Shares of a Japanese pharmaceutical company Pharmaceutical Takeda (NYSE: TAK) fell more than 10% as Wednesday’s closing bell approached, following the company’s decision to prematurely end a key drug trial due to safety concerns.
The drug in question is TAK-994, in phase 2 trials for the treatment of two different types of narcolepsy. Takeda did not provide details on the dangers of the therapy, limiting its explanation to “a safety signal has emerged in phase 2 studies of TAK-994”. But it is clear that this is worrying enough to bring about an abrupt end to the trial.
The company is still evaluating the risks and net benefits of the drug, which was called a breakthrough therapy by the Food and Drug Administration in July. Despite the need implied by the FDA designation, however, the sudden decision to discontinue enrollment of patients in the program does not bode well for TAK-994.
This is a serious disappointment, but not necessarily surprising. Takeda Pharmaceutical has been losing ground since 2018, with Wednesday’s setback accounting for only part of the 16% sell-off of the stock since mid-September, 25% drop from March high and halving since the summit in early 2018.
Yet TAK-994 was also a victory that Takeda Pharmaceutical needed. Market research firm GlobalData estimated at one point that the drug would reach annual sales of over $ 650 million by 2027 due to the underlying need and limited competition. Now this call is completely questioned.

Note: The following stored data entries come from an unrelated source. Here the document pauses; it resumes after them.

Definition code_at (line : str) (i : Z) : bool :=
  (0 <=? i)%Z && match line !! Z.to_nat i with Some c => negb (string_whitespace c) | None => false end.

Definition check_todo (comment : str) : lint unit :=
  match re_match _RE_PATTERN_TODO comment with
  | None => mret ()
  | Some m =>
      whenM (1 <? length (group_ m 1))%nat
        (complain "whitespace/todo" 2 (py "Too many spaces before TODO")) ;;
      whenM (match group m 2 with Some (_ :: _) => false | _ => true end)
        (complain "readability/todo" 2
           (py "Missing username in TODO; it should look like \x22// TODO(my_username): Stuff.\x22")) ;;
      whenM (bool_decide (group m 3 ≠ Some (py " ")) && bool_decide (group m 3 ≠ Some []))
        (complain "whitespace/todo" 2 (py "TODO(my_username) should be followed by a space"))
  end.

Definition CheckComment (line : str) (next_line_start : Z) : lint unit :=
  match find_nat (py "//") line with
  | None => mret ()
  | Some commentpos =>
      let before := take commentpos line in
      let p := Z.of_nat commentpos in
      if ((count (py "\x22") before - count (py "\\\x22") before) mod 2 =? 0)%Z then
        whenM (negb (match_ "^.*{ *//" line && (next_line_start =? p)%Z)
               && (code_at line (p - 1) || code_at line (p - 2)))
          (complain "whitespace/comments" 2
             (py "At least two spaces is best between code and comments")) ;;
        let comment := drop commentpos line in
        check_todo comment ;;
        whenM (match_ "//[^ ]*\w" comment && negb (match_ "(///|//\!)(\s+|$)" comment))
          (complain "whitespace/comments" 4 (py "Should have a space between // and comment"))
      else mret ()
  end.

Definition CheckAccess (nesting_state : NestingState) : lint unit :=
  line ← elided_line clean_lines linenum;
  match re_match (rx "\s*(DISALLOW_COPY_AND_ASSIGN|DISALLOW_IMPLICIT_CONSTRUCTORS)") line with
  | None => mret ()
  | Some m =>
      match kind <$> top nesting_state with
      | Some (ClassKind c) =>
          whenM (negb (str_eqb (access c) (py "private")))
            (complain "readability/constructors" 3 (group_ m 1 ++ py " must be in the private: section"))
      | _ => mret ()
      end
  end.

(** ** Spacing *)
Definition CheckSpacing (nesting_state : NestingState) : lint unit :=
  let raw := lines_without_raw_strings clean_lines in
  line ← line_at raw linenum;
  whenM (IsBlankLine line && negb (InNamespaceBody nesting_state) && negb (InExternC nesting_state))
    (prev_line ← elided_line clean_lines (linenum - 1);
     whenM (match rfind_nat (py "{") prev_line with
            | Some prevbrace => (find (py "}") (drop prevbrace prev_line) =? -1)%Z
            | None => false
            end
            && negb (blank_line_exception (elided clean_lines) linenum prev_line))
       (complain "whitespace/blank_line" 2
          (py "Redundant blank line at the start of a code block should be deleted.")) ;;
     (if (linenum + 1 <? NumLines clean_lines)%Z then
        next_line ← line_at raw (linenum + 1);
        whenM (match next_line with [] => false | _ => true end
               && match_ "\s*}" next_line && (find (py "} else ") next_line =? -1)%Z)
          (complain "whitespace/blank_line" 3
             (py "Redundant blank line at the end of a code block should be deleted."))
      else mret ()) ;;
     match re_match (rx "\s*(public|protected|private):") prev_line with
     | Some m => complain "whitespace/blank_line" 3
                   (py "Do not leave a blank line after \x22" ++ group_ m 1 ++ py ":\x22")
     | None => mret ()
     end) ;;
  next_line_start ←
    (if (linenum + 1 <? NumLines clean_lines)%Z then
       next_line ← line_at raw (linenum + 1);
       mret (Z.of_nat (length next_line) - Z.of_nat (length (lstrip next_line)))%Z
     else mret 0%Z);
  CheckComment line next_line_start ;;
  line ← elided_line clean_lines linenum;
  whenM (extra_space_before_bracket line)
    (complain "whitespace/braces" 5 (py "Extra space before [")) ;;
  whenM (missing_space_around_colon line)
    (complain "whitespace/forcolon" 2 (py "Missing space around colon in range-based for loop")).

Still, after a long streak of poor performance that paved the way for today’s move to multi-month lows, this could be a buying opportunity for speculators who can bear the risk. Takeda had $ 28 billion in revenue in the prior year, turning approximately $ 9 billion into operating profit. The figures reflect the sales and profits of the previous year. The company’s primary target for 2030 is $ 47 billion, which may still happen with or without TAK-994 approval in the interim.
Traders have certainly taken riskier bets.